* [Action item]: Which lines in the data below contain the string "keys"? Show each one.

* [Given entries]:
(* ===== verification/JsValue.v ===== *)
(** * JavaScript values and exceptions

    [json] is the type [unknown] of a parsed response body (with [undefined]), and of
    every value whose declared type is not enforced at run time, such as an error message
    read from the server.  [Exn] is what a rejected promise carries. *)
From S2P Require Import Prelude.

Local Open Scope js_scope.

Inductive json :=
  | JUndef
  | JNull
  | JBool (b : bool)
  | JNum (z : Z)
  | JStr (s : jstr)
  | JArr (l : list json)
  | JObj (kv : list (jstr * json)).

(** [Boolean(v)] *)
Definition jtruthy (v : json) : bool :=
  match v with
  | JUndef | JNull => false
  | JBool b => b
  | JNum z => negb (Z.eqb z 0)
  | JStr s => truthy s
  | JArr _ | JObj _ => true
  end.

(** Reading an own property of an object literal: a repeated key keeps its last value. *)
Fixpoint field (k : jstr) (kv : list (jstr * json)) : option json :=
  match kv with
  | [] => None
  | (k', v) :: kv' =>
      match field k kv' with
      | Some w => Some w
      | None => if k' =ₛ k then Some v else None
      end
  end.

(** [k in v] for a value that is an object. *)
Definition has_prop (k : jstr) (v : json) : bool :=
  match v with
  | JObj kv => match field k kv with Some _ => true | None => false end
  | _ => false
  end.

(** [typeof v === "object" && v !== null] *)
Definition is_object (v : json) : bool :=
  match v with JArr _ | JObj _ => true | _ => false end.

(** [v.k]; [None] is the TypeError raised on [null] and [undefined]. *)
Definition get_prop (v : json) (k : jstr) : option json :=
  match v with
  | JUndef | JNull => None
  | JObj kv => Some match field k kv with Some w => w | None => JUndef end
  | _ => Some JUndef
  end.

(** ToPropertyKey: the string under which [o[v]] is stored. *)
Fixpoint to_key (v : json) : jstr :=
  match v with
  | JUndef => "undefined"
  | JNull => "null"
  | JBool true => "true"
  | JBool false => "false"
  | JNum z => showZ z
  | JStr s => s
  | JArr l =>
      join "," ((fix keys l := match l with
        | [] => []
        | JUndef :: l' | JNull :: l' => [] :: keys l'
        | v :: l' => to_key v :: keys l'
        end) l)
  | JObj _ => "[object Object]"
  end.

(** [v === "s"] *)
Definition is_str (v : json) (s : jstr) : bool :=
  match v with JStr t => t =ₛ s | _ => false end.

(** The error shape every data hook rejects with (its declared field types are those of
    the server's envelope, which nothing checks: they stay [json]). *)
Record NormalizedError := {
  ne_code : json;
  ne_message : json;
  ne_fieldErrors : gmap jstr json;
  ne_requestId : json;
  ne_status : Z }.

(** What a promise rejects with: a normalized error, or an exception of the runtime
    ([TypeError: Failed to fetch], a TypeError raised by the code itself, ...). *)
Inductive Exn :=
  | NErr (e : NormalizedError)
  | JsError (message : jstr).

(** [(e as NormalizedError).message] *)
Definition exn_message (e : Exn) : json :=
  match e with NErr n => ne_message n | JsError m => JStr m end.

(** [(e as NormalizedError).code] *)
Definition exn_code (e : Exn) : json :=
  match e with NErr n => ne_code n | JsError _ => JUndef end.

(** [(e as NormalizedError).fieldErrors]; [None] is [undefined]. *)
Definition exn_fieldErrors (e : Exn) : option (gmap jstr json) :=
  match e with NErr n => Some (ne_fieldErrors n) | JsError _ => None end.

(** The outcome of an awaited call. *)
Definition outcome (A : Type) : Type := Exn + A.

Lemma is_str_true v s : is_str v s = true <-> v = JStr s.
Proof.
  split; [|intros ->; apply jeq_refl].
  destruct v; simpl; try discriminate. intros H%jeq_true. by subst.
Qed.

Lemma has_prop_get k v :
  has_prop k v = true -> exists w, get_prop v k = Some w.
Proof. destruct v; simpl; try discriminate. eauto. Qed.
(* ===== verification/JsNumber.v ===== *)
(** * JavaScript numbers

    The type [number] of the sources that compute with fractions: IEEE 754 binary64 values.
    Arithmetic is that of ECMAScript: the exact result, rounded to the nearest double, ties
    to even ([rnd]).  The module holds the operations the wallet and the charts use
    ([*], [/], comparisons, [parseFloat], [Math.round], [toFixed], [String]) and the error
    bound of a rounding, from which the exactness of amounts follows. *)
From Stdlib Require Import QArith Qround Qabs Qpower Lqa.
From S2P Require Import Prelude.

Local Open Scope js_scope.
Local Open Scope Z_scope.

(** A finite double is [± m * 2^e], with [m < 2^53], and [2^52 <= m] unless [e = -1074]. *)
Inductive double :=
  | NaN
  | Infinite (neg : bool)
  | Zero (neg : bool)
  | Finite (neg : bool) (m : positive) (e : Z).
#[export] Instance double_eq_dec : EqDecision double.
Proof. solve_decision. Defined.

(** ** Rounding: "the Number value for" an exact quotient *)

Definition pow2 (k : Z) : positive := Z.to_pos (2 ^ Z.max 0 k).

(** [floor (log2 (n / d))] *)
Definition ilog2 (n d : positive) : Z :=
  let k := Z.log2 (Zpos n) - Z.log2 (Zpos d) in
  if (Zpos (n * pow2 (- k)) <? Zpos (d * pow2 k)) then k - 1 else k.

Definition half_even (n d : Z) : Z :=
  match 2 * (n mod d) ?= d with
  | Lt => n / d
  | Gt => n / d + 1
  | Eq => n / d + (n / d) mod 2
  end.

Definition pack (neg : bool) (m e : Z) : double :=
  match m with
  | Zpos p =>
      let '(p, e) := if (Zpos p =? 2 ^ 53) then (Z.to_pos (2 ^ 52), e + 1) else (p, e) in
      if (971 <? e) then Infinite neg else Finite neg p e
  | _ => Zero neg
  end.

* [Solved problem]:
      join "," ((fix keys l := match l with
        | JUndef :: l' | JNull :: l' => [] :: keys l'
        | v :: l' => to_key v :: keys l'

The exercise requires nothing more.